New York State would collect billions of additional tax dollars from rich people and corporations each year in order to secure funds for expensive spending amid the pandemic, New York State Governor Andrew Cuomo said.
After striking a deal with Cuomo on the 212-billion-U.S. dollar budget on Tuesday, the New York State Senate and Assembly passed the budget bill for the fiscal year 2022, beginning April 1 this year.
New York State would raise an additional 2.7 billion dollars from higher personal income tax rates and 750 million dollars from higher corporate franchise tax rates in fiscal 2022, said Cuomo in a presentation on Wednesday.
The surcharge from the personal income tax and corporate franchise tax would be 3.3 billion dollars and 1 billion dollars in fiscal 2023 respectively, according to Cuomo.
New Yorkers earning more than 25 million dollars each year would be subject to 10.9 percent of personal income tax up from 8.82 percent.
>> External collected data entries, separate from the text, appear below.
Lemma processdir_top_done rank weight fuel ow gr : measured rank weight ->
  (rank (in_dir top dot) < fuel)%nat -> start + 9200 + weight (in_dir top dot) < 2 ^ 31 ->
  exists l c, processdir H o fuel (Filenode rootn) 1 top (in_dir top dot) ow gr [] start = Done (l, c).
Proof.
  intros Me Hk Hb. pose proof (me_weight _ _ Me (in_dir top dot)) as Hw.
  destruct fuel as [|f]; [lia|]. cbn [processdir]. change (1 <=? 1) with true. cbv iota.
  destruct (dots_done ow gr ltac:(lia)) as (ds & owner & grand & cur & E & Hc). rewrite E.
  cbn [mbind gen_bind]. destruct (opendir H (in_dir top dot)) as [names|] eqn:Ed; [|by exists ds, cur].
  apply dots_ok in E as [(n1 & more & -> & _ & E2 & E3 & E4 & -> & _ & _) Ht].
  pose proof (me_total _ _ Me _ _ names reach_top Ed) as Htot.
  destruct (loop_done rank weight (processdir H o f) f (Filenode rootn) [] 1 (in_dir top dot) top
    (n_offset n1) grand names Me (processdir_below f) (processdir_done rank weight f) ltac:(done) Ed
    ltac:(lia) ltac:(lia) names (Filenode n1 [] :: more) cur) as (l & c & E1 & _); try done.
  - split; [apply reach_top| |lia]. exists n1. split; [by left|]. by rewrite E2.
  - lia.
  - by exists l, c.
Qed.
End Step.
End Host.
Meanwhile, the personal income tax rate for people earning 5 million to 25 million dollars per annum was lifted from 8.82 percent to 10.3 percent. Individuals earning 1 million to 5 million dollars each year would pay 9.65 percent of personal income tax up from 8.82 percent.
The wealthiest people in New York City face an additional 3.88 percent tax and could see their personal income tax rate rise to 14.78 percent, the highest in the United States.
The corporate franchise tax rate for companies with over 5 million dollars of yearly income goes up to 7.25 percent from 6.5 percent for three years, said Cuomo.
Meanwhile, New York State received 12.6 billion dollars of aid for this fiscal year from the federal government, Cuomo said.
Cuomo added that these tax changes anticipate the repeal of state and local taxes, which would lead to lower net taxes in the State.
The tax rate hikes were welcomed by progressive legislators and groups but criticized by business.
Given a substantial influx of federal funding, introducing a multi-billion dollar tax increase including an increase in business taxes is unnecessary, said Heather Briccetti, president and CEO of The Business Council of New York State in a statement on Wednesday.
Briccetti said while it was encouraging to see the addition of targeted assistance for business sectors most severely hit by COVID shutdowns and state restrictions, "we fear the additional spending and taxes will unfortunately hurt New York State more than help in its recovery."